TASK REQUIREMENTS :: Those lines of the data that hold the word "alts" are to be copied out.
++++ PROVIDED MATERIAL
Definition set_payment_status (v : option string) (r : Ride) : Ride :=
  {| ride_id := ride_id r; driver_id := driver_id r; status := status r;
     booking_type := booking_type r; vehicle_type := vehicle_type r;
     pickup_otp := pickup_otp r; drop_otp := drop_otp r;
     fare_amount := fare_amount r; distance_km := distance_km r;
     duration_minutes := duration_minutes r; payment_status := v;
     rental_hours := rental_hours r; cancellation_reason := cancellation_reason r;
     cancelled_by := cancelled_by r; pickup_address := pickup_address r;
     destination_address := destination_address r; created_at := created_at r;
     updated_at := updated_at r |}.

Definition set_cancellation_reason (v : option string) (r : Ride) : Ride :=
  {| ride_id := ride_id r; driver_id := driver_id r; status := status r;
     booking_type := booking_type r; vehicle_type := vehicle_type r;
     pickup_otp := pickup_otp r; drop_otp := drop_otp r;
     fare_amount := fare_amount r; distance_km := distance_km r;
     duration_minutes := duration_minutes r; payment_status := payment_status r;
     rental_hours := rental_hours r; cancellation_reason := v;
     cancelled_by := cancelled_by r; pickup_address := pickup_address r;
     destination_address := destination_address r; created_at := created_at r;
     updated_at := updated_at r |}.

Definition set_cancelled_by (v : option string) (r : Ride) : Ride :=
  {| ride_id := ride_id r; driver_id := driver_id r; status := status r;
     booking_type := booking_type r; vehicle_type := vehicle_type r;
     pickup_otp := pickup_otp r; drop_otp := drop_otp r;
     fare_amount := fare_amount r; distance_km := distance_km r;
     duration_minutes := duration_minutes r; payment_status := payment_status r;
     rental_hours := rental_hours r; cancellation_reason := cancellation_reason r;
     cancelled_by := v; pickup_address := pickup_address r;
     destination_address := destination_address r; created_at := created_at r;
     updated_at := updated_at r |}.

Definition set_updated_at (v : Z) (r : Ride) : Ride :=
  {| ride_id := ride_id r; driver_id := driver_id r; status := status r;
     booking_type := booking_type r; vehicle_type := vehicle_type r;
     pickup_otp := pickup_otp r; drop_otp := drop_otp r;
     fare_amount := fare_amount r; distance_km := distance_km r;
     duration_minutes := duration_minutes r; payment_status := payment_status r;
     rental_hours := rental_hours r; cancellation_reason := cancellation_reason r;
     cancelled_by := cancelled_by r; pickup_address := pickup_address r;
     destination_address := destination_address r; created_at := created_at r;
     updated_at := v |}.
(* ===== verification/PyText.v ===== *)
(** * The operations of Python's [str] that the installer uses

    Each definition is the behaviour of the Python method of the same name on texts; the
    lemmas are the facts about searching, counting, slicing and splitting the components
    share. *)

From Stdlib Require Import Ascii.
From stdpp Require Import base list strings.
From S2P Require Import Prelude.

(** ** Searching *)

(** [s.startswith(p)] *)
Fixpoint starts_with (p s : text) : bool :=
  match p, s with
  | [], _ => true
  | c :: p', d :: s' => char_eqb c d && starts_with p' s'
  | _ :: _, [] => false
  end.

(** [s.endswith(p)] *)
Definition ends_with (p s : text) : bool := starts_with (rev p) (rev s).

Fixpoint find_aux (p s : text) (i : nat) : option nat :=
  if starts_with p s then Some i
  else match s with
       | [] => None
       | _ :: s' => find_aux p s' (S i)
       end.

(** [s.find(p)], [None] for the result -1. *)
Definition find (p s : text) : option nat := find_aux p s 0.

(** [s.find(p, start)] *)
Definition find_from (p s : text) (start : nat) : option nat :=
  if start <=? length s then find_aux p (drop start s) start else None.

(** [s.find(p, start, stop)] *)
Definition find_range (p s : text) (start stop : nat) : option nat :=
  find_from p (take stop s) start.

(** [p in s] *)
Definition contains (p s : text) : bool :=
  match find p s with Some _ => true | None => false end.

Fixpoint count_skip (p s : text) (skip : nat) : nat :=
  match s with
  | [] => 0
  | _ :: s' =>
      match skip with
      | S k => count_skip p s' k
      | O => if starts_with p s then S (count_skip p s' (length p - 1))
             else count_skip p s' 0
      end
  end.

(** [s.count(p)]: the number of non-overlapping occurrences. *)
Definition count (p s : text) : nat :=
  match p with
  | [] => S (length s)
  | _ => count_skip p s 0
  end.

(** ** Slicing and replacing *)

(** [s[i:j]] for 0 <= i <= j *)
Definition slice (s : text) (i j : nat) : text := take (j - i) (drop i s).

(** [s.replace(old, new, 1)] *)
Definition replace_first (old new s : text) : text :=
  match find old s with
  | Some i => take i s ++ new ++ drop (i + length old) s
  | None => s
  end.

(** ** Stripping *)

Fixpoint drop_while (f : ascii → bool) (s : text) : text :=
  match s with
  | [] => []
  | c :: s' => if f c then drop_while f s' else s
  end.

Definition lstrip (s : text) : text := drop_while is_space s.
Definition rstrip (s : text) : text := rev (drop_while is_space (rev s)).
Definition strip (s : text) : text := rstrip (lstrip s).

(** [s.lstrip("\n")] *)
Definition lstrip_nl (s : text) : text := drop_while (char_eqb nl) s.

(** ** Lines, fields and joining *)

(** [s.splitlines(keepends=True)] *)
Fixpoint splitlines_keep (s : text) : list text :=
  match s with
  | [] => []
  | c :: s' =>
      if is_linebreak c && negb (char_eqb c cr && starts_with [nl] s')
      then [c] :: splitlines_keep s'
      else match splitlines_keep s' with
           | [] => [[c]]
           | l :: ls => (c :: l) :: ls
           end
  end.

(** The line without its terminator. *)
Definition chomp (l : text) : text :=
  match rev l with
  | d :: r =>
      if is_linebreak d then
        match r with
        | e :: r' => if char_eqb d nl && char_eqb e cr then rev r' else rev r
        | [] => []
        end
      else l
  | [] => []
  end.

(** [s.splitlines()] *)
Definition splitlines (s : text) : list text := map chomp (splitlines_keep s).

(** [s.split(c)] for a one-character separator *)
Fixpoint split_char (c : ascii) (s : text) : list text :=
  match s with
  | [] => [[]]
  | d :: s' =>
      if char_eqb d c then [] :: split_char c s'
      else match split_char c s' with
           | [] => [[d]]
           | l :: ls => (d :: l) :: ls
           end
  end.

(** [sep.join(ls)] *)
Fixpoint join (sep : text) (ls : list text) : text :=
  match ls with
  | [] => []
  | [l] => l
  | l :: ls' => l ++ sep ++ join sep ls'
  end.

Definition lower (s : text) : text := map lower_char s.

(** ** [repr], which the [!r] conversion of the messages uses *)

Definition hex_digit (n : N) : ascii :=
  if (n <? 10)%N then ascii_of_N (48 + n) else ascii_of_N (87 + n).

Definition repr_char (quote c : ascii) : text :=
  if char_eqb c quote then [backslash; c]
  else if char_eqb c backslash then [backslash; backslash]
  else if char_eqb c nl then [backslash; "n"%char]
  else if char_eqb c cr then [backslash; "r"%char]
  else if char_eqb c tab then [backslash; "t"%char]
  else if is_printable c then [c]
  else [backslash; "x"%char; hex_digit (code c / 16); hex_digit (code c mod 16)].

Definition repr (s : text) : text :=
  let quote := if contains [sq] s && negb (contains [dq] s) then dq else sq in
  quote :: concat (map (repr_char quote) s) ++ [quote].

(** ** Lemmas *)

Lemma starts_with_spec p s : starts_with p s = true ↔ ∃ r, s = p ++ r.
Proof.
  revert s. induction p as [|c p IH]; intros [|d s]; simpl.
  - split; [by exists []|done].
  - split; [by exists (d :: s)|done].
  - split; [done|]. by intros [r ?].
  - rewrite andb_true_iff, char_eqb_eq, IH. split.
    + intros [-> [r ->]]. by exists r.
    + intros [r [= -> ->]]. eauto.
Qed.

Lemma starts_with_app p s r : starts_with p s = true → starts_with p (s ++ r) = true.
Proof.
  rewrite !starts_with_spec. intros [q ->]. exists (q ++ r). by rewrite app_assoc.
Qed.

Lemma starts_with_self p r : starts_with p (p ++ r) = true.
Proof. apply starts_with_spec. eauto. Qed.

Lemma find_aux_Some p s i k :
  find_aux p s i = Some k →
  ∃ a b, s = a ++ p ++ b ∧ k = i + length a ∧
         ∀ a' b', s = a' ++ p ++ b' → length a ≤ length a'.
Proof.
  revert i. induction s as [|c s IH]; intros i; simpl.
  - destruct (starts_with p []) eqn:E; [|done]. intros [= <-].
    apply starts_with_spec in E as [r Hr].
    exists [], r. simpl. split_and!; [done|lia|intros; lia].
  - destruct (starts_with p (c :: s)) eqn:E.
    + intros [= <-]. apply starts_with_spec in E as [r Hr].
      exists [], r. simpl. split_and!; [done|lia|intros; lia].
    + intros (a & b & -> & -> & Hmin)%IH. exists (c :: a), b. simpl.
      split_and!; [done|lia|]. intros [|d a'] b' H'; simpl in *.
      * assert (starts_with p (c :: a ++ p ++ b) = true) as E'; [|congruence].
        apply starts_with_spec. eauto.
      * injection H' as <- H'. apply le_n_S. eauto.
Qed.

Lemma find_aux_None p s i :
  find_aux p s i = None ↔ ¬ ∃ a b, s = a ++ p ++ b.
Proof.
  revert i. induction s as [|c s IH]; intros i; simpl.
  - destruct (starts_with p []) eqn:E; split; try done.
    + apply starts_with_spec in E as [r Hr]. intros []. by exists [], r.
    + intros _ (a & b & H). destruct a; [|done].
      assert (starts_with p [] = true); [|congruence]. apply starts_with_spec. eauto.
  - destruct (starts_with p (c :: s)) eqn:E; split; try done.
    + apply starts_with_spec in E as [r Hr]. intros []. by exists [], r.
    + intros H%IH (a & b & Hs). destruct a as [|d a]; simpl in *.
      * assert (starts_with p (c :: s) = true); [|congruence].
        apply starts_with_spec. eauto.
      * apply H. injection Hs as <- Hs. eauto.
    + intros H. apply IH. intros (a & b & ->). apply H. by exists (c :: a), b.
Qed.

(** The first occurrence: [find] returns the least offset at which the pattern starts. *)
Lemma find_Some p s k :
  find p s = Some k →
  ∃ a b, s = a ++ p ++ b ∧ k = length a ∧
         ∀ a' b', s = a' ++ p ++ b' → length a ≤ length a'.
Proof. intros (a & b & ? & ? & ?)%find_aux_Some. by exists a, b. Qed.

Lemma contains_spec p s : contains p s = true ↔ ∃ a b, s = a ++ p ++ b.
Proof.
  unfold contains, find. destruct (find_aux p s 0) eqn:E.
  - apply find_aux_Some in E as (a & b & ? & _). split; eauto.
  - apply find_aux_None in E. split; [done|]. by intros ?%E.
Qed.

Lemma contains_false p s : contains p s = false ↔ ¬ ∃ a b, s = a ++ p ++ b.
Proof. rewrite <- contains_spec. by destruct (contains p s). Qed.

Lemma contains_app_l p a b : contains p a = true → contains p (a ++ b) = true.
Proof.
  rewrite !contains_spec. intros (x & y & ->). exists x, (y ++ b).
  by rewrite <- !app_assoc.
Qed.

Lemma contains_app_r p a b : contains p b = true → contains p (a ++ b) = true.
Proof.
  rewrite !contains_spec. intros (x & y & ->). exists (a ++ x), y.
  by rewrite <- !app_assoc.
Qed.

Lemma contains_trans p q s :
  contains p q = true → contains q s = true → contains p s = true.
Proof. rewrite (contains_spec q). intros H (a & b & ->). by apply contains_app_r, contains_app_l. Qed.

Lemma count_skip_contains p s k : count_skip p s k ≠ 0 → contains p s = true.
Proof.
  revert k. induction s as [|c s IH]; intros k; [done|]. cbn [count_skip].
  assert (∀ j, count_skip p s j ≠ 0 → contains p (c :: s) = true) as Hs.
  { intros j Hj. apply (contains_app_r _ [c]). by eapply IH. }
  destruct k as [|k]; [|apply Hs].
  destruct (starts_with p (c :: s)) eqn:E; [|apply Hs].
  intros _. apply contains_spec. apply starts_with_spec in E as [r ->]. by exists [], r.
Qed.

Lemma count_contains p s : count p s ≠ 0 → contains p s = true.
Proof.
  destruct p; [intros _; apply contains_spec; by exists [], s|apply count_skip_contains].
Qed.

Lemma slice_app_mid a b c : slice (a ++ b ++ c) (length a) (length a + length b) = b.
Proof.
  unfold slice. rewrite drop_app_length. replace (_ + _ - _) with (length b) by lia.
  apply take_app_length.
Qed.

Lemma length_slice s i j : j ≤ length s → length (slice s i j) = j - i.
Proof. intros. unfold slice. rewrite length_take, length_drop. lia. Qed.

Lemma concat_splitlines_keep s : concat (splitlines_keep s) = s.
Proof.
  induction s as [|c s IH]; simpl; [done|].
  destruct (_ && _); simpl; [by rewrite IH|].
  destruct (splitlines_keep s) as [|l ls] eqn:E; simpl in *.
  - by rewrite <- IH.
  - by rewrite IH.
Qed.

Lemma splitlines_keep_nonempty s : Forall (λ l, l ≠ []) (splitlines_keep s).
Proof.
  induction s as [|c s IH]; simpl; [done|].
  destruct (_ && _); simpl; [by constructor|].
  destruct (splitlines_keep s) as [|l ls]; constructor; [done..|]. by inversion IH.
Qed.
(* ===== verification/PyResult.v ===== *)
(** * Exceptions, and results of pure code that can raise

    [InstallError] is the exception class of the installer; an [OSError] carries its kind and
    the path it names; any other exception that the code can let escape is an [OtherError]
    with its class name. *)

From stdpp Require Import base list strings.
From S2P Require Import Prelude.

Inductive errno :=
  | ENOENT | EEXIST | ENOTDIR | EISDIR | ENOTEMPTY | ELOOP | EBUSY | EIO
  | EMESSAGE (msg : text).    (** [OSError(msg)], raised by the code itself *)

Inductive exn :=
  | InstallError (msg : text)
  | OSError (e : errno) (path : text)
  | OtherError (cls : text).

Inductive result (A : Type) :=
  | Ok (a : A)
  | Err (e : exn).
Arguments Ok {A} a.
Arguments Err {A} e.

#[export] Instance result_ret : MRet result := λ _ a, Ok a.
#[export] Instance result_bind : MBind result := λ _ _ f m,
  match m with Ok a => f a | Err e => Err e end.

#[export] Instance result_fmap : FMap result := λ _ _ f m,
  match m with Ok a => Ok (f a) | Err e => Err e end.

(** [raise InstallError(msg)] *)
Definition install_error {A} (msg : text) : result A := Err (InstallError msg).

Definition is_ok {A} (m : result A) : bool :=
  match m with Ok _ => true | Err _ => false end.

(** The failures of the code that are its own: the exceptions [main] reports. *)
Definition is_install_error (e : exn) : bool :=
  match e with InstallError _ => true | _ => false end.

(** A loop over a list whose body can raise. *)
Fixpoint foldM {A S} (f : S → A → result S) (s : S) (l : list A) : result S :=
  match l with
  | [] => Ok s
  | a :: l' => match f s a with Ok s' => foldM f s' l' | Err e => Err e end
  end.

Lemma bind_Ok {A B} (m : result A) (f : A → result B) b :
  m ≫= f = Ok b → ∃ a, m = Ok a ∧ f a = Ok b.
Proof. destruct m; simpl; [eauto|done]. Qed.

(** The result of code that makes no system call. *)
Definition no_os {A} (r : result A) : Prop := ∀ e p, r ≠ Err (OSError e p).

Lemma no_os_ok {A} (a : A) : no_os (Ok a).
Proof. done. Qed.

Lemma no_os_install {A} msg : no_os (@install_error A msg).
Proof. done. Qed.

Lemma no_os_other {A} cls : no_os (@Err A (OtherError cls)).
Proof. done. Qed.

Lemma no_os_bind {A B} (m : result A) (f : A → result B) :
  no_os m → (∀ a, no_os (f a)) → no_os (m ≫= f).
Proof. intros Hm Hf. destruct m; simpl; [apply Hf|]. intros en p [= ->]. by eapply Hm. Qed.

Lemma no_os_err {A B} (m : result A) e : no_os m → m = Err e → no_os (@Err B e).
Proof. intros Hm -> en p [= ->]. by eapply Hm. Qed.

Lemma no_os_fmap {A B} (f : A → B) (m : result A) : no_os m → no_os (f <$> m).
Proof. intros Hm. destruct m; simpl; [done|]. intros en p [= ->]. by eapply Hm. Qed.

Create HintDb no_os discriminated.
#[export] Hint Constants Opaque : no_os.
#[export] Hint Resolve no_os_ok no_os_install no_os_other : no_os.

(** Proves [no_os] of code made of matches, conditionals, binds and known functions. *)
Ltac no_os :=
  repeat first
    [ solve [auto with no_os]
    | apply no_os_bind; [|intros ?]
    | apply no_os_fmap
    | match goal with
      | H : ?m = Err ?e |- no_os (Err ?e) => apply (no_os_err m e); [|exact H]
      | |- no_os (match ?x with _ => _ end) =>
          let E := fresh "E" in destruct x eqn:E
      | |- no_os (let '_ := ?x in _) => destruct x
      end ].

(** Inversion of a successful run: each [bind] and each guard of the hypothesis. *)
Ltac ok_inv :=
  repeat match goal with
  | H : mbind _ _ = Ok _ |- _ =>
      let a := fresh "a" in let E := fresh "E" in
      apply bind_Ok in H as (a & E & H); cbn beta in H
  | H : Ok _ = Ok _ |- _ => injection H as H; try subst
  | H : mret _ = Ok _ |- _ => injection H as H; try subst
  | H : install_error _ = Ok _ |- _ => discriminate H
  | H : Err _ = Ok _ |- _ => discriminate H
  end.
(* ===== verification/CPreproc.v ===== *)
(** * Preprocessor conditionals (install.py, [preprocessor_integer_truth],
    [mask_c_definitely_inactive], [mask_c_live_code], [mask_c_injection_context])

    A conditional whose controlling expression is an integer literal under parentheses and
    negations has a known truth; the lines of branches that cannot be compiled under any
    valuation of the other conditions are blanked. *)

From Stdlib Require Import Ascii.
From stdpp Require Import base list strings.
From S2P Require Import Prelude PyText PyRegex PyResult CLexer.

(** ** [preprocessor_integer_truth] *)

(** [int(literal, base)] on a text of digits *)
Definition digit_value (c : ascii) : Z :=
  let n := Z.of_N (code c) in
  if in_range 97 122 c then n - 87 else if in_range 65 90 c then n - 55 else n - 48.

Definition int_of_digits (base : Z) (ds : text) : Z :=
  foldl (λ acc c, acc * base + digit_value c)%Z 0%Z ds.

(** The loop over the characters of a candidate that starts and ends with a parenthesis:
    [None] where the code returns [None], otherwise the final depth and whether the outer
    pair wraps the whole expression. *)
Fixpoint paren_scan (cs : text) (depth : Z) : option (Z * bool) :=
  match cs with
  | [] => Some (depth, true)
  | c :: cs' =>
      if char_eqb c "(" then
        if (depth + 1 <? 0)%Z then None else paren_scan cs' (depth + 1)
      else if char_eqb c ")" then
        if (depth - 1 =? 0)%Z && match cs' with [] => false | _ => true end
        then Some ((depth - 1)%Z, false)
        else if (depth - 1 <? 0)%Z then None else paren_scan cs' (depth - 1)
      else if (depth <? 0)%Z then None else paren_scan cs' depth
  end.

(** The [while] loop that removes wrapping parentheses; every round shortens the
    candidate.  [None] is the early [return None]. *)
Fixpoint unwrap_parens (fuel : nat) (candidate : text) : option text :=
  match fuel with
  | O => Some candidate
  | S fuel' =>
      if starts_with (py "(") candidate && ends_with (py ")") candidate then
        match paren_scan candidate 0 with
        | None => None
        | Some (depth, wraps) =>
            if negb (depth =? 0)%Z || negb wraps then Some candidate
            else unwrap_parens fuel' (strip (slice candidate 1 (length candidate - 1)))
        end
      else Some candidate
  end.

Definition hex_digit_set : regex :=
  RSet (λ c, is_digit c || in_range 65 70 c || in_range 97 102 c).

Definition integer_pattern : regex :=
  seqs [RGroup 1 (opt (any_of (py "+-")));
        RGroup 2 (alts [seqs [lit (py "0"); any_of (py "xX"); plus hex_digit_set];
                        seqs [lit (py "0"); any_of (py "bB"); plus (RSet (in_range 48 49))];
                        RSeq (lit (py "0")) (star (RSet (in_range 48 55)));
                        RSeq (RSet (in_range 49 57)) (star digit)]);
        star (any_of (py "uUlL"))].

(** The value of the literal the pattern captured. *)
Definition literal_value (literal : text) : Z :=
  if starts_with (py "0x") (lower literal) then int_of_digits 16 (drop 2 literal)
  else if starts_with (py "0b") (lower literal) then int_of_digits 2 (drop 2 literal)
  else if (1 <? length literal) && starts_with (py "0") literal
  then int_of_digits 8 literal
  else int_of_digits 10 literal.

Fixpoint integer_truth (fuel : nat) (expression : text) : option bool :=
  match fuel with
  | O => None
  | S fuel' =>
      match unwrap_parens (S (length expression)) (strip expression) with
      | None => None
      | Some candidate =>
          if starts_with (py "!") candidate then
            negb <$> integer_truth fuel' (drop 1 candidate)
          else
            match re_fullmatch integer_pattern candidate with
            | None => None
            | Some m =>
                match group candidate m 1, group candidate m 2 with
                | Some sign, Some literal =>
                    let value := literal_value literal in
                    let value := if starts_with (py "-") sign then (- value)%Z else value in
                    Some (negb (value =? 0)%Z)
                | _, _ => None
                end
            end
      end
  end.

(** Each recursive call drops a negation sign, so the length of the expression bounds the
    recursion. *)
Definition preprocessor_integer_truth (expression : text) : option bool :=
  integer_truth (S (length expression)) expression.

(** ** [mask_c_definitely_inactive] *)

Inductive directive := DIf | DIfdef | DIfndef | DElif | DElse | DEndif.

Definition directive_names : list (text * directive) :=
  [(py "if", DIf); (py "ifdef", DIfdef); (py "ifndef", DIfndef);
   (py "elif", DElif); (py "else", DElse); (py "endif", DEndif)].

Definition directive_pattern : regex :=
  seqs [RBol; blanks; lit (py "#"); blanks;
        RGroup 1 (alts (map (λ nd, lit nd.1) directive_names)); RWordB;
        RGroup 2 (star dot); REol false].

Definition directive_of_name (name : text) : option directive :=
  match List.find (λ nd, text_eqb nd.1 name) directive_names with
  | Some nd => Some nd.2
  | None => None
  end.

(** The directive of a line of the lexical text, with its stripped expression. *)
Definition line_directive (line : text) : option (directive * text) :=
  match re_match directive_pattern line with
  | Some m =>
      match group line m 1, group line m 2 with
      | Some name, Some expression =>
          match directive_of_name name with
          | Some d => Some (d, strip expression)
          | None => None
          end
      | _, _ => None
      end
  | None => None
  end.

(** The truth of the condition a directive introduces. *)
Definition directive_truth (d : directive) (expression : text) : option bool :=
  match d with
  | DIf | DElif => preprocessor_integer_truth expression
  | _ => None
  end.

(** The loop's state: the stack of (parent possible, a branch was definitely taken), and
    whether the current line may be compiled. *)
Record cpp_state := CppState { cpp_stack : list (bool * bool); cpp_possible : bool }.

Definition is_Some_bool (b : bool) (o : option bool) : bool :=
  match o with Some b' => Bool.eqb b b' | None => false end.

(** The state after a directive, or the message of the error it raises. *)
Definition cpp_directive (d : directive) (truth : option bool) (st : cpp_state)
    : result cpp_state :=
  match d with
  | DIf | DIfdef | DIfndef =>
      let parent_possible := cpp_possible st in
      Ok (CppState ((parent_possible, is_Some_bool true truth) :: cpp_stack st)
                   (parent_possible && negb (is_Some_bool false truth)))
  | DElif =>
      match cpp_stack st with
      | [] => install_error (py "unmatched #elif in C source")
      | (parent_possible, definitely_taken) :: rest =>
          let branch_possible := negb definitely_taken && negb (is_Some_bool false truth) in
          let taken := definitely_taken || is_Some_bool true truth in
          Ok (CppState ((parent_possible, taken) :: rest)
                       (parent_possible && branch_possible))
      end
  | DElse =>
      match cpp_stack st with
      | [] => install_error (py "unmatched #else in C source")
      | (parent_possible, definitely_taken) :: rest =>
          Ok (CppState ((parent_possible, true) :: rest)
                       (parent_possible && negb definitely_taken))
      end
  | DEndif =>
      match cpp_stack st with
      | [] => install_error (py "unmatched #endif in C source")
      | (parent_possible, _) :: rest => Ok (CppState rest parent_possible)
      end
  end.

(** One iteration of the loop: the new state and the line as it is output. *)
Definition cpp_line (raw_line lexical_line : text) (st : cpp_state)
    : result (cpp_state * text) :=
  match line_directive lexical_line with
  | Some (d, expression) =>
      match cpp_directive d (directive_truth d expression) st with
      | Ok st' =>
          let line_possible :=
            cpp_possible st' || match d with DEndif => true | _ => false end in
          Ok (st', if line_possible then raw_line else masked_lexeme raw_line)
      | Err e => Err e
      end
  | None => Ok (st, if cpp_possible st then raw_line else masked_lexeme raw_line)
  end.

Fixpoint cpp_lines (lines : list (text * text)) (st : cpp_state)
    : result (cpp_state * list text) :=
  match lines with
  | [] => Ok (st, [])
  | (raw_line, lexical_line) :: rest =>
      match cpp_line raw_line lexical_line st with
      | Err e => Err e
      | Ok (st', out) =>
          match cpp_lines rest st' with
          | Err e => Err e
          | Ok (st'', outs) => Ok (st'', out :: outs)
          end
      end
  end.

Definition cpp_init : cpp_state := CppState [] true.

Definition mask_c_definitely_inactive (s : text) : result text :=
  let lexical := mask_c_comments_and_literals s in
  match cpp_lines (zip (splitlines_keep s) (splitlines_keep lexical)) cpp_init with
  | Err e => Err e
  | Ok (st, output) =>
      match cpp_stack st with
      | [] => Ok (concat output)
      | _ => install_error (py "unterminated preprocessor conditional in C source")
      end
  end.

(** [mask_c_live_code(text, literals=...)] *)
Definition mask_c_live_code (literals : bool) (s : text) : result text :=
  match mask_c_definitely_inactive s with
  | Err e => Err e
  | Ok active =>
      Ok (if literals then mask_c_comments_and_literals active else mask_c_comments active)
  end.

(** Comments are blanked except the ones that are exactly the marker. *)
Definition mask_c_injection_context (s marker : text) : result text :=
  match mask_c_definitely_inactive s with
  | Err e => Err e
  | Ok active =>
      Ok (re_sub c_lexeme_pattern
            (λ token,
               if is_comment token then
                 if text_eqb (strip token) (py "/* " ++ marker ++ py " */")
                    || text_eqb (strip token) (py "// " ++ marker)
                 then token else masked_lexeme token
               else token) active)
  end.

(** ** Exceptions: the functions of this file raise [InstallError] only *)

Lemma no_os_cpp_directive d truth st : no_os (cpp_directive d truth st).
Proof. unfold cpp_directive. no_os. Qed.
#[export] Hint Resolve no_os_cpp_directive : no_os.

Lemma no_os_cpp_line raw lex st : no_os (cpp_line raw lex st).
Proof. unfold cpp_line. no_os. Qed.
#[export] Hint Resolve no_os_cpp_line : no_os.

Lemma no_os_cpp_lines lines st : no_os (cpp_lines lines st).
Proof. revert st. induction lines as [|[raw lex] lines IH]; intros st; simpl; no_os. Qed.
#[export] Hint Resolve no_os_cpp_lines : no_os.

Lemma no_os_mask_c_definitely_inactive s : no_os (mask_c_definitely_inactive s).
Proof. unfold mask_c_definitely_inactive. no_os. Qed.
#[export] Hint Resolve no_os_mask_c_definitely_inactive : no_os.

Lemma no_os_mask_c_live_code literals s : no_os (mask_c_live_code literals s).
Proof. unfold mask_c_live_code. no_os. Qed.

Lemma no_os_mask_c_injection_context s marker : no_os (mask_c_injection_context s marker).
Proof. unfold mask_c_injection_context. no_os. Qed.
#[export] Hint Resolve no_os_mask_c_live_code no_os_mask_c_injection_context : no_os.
++++++++
YOUR RESPONSE ::
        RGroup 2 (alts [seqs [lit (py "0"); any_of (py "xX"); plus hex_digit_set];
        RGroup 1 (alts (map (λ nd, lit nd.1) directive_names)); RWordB;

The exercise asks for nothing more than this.